PROBLEM TO WORK ON: Return exactly the listing's lines, from its first line to the line holding "outputDataSize : string;", ends included.

= = = = =

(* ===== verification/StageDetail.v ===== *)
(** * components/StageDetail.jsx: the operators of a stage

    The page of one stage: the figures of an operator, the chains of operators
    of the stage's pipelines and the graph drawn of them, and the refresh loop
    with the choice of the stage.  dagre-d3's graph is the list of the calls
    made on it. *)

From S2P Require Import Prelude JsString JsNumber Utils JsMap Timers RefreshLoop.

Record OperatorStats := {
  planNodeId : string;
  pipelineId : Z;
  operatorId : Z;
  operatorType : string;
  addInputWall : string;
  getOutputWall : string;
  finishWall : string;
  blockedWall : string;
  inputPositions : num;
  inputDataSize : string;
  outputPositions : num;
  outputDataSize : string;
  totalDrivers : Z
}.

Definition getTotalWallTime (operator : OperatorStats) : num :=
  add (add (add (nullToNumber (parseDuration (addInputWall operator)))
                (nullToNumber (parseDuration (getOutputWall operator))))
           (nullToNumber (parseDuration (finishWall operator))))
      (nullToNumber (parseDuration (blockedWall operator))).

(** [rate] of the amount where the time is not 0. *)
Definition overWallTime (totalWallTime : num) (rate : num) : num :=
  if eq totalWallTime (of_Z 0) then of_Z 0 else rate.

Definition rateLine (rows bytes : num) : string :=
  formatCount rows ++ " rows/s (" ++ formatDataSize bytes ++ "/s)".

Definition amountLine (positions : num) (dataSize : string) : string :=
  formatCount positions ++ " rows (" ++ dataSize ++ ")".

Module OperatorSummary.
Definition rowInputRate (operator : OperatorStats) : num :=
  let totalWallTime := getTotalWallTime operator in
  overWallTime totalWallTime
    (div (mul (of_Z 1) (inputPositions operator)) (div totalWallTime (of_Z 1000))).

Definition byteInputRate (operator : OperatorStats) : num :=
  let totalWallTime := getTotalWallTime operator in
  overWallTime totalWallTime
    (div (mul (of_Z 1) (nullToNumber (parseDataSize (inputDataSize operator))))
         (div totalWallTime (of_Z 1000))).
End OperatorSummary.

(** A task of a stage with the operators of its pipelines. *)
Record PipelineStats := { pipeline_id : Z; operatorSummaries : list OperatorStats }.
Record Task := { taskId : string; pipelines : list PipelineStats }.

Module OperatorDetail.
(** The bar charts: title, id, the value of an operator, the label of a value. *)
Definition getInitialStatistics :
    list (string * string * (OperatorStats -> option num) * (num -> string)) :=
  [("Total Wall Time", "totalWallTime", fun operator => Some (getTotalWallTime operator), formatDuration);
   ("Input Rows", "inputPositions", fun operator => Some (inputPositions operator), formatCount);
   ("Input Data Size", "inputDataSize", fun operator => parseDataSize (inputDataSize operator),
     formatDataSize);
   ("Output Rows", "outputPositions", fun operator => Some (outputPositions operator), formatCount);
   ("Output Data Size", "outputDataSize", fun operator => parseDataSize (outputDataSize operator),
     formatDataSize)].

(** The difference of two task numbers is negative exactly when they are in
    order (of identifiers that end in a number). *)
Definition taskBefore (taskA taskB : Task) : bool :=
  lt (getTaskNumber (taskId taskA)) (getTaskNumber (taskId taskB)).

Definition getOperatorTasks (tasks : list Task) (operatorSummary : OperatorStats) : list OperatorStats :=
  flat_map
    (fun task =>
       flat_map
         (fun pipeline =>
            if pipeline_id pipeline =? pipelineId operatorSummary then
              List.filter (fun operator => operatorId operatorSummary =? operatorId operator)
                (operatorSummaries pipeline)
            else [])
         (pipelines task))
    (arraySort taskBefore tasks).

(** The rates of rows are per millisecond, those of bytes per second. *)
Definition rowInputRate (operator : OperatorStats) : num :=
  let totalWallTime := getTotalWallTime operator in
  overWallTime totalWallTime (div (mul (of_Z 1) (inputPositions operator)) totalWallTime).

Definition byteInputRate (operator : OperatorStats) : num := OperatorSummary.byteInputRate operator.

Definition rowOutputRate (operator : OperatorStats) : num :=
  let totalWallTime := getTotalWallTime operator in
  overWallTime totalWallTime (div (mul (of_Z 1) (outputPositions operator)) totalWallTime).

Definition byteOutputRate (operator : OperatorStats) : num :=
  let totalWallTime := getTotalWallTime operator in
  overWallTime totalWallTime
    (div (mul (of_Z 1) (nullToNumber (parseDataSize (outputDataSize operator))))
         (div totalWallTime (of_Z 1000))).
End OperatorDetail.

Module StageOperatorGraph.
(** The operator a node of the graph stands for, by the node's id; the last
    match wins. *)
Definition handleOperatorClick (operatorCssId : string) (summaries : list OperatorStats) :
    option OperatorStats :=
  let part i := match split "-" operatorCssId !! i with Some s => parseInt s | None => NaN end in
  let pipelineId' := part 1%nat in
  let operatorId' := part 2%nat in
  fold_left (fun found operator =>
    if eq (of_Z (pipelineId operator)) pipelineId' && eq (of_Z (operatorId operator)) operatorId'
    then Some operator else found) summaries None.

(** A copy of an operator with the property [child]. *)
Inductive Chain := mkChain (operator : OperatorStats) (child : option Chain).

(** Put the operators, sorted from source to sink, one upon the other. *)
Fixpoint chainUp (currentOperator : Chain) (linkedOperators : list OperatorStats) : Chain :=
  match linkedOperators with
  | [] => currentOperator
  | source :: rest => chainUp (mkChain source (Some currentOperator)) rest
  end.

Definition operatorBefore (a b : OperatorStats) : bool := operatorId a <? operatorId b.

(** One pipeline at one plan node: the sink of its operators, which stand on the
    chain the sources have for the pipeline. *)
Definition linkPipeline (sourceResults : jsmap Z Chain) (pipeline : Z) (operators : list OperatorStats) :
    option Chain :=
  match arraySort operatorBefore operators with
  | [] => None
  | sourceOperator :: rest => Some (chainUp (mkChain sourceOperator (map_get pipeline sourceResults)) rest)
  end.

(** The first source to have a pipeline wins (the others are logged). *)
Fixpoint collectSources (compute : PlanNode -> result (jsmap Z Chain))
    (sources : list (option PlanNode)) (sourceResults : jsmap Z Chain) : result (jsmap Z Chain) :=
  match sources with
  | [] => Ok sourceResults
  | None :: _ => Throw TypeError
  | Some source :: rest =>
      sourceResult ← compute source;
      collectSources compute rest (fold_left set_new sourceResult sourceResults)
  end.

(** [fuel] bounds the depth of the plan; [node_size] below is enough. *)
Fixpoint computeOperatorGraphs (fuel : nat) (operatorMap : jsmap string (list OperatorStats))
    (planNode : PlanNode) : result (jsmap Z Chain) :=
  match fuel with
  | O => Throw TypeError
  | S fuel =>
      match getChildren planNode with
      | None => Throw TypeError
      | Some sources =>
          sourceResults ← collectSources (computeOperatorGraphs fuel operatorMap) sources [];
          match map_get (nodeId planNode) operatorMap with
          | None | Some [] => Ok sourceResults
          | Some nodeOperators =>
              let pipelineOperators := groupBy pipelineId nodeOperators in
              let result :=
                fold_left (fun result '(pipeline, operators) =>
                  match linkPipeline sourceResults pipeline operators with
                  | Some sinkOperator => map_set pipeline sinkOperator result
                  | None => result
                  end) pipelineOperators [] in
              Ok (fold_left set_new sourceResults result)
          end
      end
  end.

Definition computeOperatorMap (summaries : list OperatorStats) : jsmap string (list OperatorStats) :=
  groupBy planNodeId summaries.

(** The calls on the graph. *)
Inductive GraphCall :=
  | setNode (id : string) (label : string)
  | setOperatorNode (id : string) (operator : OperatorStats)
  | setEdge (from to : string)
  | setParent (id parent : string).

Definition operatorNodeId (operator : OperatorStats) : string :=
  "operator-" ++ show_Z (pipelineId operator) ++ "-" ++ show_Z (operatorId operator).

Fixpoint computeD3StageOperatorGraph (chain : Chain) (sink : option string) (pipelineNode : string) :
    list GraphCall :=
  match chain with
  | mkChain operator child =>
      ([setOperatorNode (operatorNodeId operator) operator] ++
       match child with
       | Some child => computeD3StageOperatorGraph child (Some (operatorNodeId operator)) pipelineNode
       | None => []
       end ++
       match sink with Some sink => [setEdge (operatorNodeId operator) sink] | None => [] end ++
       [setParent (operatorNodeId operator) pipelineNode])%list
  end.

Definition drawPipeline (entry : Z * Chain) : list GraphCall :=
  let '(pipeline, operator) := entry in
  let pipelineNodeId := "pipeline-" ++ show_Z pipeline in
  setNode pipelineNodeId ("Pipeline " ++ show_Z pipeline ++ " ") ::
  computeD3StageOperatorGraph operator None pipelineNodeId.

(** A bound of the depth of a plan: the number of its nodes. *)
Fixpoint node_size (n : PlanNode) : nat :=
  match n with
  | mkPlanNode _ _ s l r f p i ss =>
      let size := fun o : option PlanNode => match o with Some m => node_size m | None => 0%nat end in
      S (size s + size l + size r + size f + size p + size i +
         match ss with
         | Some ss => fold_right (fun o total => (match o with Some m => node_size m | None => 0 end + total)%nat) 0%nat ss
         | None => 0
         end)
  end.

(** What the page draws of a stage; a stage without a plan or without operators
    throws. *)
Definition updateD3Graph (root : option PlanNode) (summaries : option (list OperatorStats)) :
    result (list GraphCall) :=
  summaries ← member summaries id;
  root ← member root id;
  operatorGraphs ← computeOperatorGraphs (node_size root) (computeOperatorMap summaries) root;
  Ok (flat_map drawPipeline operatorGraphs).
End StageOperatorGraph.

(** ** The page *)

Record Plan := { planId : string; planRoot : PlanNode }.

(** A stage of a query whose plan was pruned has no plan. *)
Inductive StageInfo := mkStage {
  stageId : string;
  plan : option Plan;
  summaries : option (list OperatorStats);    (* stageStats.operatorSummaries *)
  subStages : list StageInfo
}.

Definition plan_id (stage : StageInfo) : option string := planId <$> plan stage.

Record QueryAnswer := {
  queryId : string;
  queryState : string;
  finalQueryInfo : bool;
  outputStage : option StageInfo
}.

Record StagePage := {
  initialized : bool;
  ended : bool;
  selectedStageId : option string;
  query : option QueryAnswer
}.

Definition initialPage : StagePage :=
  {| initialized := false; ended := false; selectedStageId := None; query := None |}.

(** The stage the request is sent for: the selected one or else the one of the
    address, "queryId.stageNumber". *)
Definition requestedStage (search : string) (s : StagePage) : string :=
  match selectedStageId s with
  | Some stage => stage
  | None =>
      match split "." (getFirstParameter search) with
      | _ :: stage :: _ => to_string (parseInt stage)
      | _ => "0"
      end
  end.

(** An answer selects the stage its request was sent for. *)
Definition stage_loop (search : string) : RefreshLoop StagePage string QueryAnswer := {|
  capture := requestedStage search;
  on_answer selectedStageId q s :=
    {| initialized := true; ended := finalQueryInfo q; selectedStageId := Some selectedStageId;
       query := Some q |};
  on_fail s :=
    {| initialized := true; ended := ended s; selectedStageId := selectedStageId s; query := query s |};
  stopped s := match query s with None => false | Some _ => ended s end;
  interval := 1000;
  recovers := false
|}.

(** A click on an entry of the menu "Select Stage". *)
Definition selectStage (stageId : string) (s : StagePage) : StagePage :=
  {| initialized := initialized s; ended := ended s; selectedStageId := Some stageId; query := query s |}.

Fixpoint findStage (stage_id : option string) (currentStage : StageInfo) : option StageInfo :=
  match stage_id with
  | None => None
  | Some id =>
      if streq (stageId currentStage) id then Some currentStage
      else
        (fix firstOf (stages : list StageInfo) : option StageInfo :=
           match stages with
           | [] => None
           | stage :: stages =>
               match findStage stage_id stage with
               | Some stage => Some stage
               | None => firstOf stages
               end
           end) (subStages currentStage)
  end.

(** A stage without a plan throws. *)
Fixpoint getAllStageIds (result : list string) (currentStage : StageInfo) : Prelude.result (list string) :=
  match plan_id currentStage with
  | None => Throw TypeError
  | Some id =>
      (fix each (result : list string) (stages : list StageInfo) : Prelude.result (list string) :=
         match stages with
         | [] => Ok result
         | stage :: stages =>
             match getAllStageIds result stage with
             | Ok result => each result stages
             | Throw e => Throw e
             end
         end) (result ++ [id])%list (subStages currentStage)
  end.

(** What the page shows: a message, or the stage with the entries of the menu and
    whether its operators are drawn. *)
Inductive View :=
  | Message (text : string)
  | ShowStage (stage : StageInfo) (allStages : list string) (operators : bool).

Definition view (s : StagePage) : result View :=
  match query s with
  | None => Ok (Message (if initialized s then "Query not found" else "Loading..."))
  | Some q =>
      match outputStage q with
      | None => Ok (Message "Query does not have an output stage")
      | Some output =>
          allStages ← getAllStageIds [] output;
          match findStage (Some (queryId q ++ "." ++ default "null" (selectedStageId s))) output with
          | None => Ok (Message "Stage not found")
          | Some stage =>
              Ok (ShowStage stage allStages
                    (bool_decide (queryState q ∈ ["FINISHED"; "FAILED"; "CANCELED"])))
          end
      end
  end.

= = = = =

OUTPUT:
(* ===== verification/StageDetail.v ===== *)
(** * components/StageDetail.jsx: the operators of a stage

    The page of one stage: the figures of an operator, the chains of operators
    of the stage's pipelines and the graph drawn of them, and the refresh loop
    with the choice of the stage.  dagre-d3's graph is the list of the calls
    made on it. *)

From S2P Require Import Prelude JsString JsNumber Utils JsMap Timers RefreshLoop.

Record OperatorStats := {
  planNodeId : string;
  pipelineId : Z;
  operatorId : Z;
  operatorType : string;
  addInputWall : string;
  getOutputWall : string;
  finishWall : string;
  blockedWall : string;
  inputPositions : num;
  inputDataSize : string;
  outputPositions : num;
  outputDataSize : string;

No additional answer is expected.